___ EXTRACTED RECORDS
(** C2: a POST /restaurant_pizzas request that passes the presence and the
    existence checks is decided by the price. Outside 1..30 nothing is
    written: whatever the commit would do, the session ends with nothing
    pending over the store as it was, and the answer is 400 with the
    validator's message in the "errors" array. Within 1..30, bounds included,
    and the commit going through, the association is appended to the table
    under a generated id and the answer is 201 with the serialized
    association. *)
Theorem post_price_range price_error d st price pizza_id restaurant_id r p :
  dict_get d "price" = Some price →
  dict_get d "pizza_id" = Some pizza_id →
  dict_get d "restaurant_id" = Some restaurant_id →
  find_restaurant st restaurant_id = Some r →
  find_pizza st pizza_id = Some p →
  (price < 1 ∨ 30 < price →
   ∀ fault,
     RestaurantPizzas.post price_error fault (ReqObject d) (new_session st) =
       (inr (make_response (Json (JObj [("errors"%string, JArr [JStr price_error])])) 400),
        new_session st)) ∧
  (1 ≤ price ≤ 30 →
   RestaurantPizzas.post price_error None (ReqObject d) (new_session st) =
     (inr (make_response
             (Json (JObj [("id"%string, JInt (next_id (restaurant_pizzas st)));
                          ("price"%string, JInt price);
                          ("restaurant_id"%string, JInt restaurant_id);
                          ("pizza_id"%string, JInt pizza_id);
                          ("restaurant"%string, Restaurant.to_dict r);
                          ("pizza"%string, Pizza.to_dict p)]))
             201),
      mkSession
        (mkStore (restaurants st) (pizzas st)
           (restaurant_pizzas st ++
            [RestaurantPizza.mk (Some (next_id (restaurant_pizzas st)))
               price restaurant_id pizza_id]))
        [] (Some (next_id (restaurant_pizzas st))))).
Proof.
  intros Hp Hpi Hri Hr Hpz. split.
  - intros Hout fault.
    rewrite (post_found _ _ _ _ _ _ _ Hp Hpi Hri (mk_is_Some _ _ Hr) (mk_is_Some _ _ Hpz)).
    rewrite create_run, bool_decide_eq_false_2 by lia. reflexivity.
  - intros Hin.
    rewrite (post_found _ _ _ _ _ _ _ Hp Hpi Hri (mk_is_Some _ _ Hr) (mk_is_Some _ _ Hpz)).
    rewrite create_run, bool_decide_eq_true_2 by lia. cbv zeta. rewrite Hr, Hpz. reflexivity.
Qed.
______
___ EXTRACTED RECORDS
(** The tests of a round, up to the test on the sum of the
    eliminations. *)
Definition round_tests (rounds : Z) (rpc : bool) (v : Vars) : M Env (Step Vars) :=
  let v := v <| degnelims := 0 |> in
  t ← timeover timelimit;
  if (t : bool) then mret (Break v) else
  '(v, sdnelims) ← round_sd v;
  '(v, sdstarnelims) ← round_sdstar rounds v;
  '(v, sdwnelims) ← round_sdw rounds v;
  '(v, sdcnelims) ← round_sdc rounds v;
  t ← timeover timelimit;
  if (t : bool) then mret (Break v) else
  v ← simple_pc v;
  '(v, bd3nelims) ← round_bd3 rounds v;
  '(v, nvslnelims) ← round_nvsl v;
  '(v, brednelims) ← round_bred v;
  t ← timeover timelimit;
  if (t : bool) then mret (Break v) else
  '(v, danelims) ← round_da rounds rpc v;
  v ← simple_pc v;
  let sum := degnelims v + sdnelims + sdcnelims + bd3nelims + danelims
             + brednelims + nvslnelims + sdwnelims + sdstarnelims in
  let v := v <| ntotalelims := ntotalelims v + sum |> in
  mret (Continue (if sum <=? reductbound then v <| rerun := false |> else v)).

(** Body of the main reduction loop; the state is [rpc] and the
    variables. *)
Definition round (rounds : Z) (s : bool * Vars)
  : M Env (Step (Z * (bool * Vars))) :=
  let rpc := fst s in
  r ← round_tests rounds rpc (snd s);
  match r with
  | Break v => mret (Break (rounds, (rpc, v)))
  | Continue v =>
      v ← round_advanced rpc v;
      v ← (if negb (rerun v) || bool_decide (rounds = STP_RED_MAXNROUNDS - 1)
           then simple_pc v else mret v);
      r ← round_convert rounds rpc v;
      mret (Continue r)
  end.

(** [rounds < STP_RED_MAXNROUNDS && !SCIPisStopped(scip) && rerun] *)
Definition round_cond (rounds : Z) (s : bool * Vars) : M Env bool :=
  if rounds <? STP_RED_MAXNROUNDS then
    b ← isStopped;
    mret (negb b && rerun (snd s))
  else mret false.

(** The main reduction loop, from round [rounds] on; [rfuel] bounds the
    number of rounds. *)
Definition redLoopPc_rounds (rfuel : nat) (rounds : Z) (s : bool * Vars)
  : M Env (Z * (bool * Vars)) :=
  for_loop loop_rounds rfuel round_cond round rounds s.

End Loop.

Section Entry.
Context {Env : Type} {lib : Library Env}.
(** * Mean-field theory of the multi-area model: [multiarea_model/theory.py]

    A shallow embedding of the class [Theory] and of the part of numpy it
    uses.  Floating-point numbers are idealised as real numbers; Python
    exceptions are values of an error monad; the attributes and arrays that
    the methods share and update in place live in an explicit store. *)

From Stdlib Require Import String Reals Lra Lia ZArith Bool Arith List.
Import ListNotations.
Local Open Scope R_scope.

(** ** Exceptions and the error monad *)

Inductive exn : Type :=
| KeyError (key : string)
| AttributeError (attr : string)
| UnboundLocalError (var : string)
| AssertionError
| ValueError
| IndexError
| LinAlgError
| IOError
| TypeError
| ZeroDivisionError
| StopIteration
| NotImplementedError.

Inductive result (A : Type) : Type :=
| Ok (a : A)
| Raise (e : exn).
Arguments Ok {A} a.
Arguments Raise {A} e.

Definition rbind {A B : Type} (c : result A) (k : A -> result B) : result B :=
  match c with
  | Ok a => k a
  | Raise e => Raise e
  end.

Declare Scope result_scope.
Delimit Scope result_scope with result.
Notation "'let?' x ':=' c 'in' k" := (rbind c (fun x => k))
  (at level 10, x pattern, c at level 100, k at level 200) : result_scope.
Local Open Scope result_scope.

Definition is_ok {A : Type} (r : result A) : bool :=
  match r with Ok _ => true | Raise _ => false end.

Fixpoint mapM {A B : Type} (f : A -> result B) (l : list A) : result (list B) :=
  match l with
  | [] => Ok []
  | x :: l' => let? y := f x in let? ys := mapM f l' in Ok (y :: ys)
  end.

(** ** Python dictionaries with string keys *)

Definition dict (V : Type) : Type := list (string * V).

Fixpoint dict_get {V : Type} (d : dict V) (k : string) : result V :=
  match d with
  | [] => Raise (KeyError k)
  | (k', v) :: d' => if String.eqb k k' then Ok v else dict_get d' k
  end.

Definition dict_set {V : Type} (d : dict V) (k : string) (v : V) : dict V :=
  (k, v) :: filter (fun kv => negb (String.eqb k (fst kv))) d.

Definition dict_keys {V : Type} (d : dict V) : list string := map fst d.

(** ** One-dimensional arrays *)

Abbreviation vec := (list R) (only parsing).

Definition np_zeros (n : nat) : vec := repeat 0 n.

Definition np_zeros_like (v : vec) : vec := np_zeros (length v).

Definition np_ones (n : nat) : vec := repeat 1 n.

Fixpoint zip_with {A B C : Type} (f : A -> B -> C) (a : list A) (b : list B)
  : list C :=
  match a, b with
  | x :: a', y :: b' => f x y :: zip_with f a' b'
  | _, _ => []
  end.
______
> [WHAT IS BEING ASKED] Could you retype exactly the lines above, starting at the line that contains "brednelims) ← round_bred v;" and ending at the line that contains "(** * Mean-field", and nothing more?

> [SOLUTION TO THIS TASK]
  '(v, brednelims) ← round_bred v;
  t ← timeover timelimit;
  if (t : bool) then mret (Break v) else
  '(v, danelims) ← round_da rounds rpc v;
  v ← simple_pc v;
  let sum := degnelims v + sdnelims + sdcnelims + bd3nelims + danelims
             + brednelims + nvslnelims + sdwnelims + sdstarnelims in
  let v := v <| ntotalelims := ntotalelims v + sum |> in
  mret (Continue (if sum <=? reductbound then v <| rerun := false |> else v)).

(** Body of the main reduction loop; the state is [rpc] and the
    variables. *)
Definition round (rounds : Z) (s : bool * Vars)
  : M Env (Step (Z * (bool * Vars))) :=
  let rpc := fst s in
  r ← round_tests rounds rpc (snd s);
  match r with
  | Break v => mret (Break (rounds, (rpc, v)))
  | Continue v =>
      v ← round_advanced rpc v;
      v ← (if negb (rerun v) || bool_decide (rounds = STP_RED_MAXNROUNDS - 1)
           then simple_pc v else mret v);
      r ← round_convert rounds rpc v;
      mret (Continue r)
  end.

(** [rounds < STP_RED_MAXNROUNDS && !SCIPisStopped(scip) && rerun] *)
Definition round_cond (rounds : Z) (s : bool * Vars) : M Env bool :=
  if rounds <? STP_RED_MAXNROUNDS then
    b ← isStopped;
    mret (negb b && rerun (snd s))
  else mret false.

(** The main reduction loop, from round [rounds] on; [rfuel] bounds the
    number of rounds. *)
Definition redLoopPc_rounds (rfuel : nat) (rounds : Z) (s : bool * Vars)
  : M Env (Z * (bool * Vars)) :=
  for_loop loop_rounds rfuel round_cond round rounds s.

End Loop.

Section Entry.
Context {Env : Type} {lib : Library Env}.
(** * Mean-field theory of the multi-area model: [multiarea_model/theory.py]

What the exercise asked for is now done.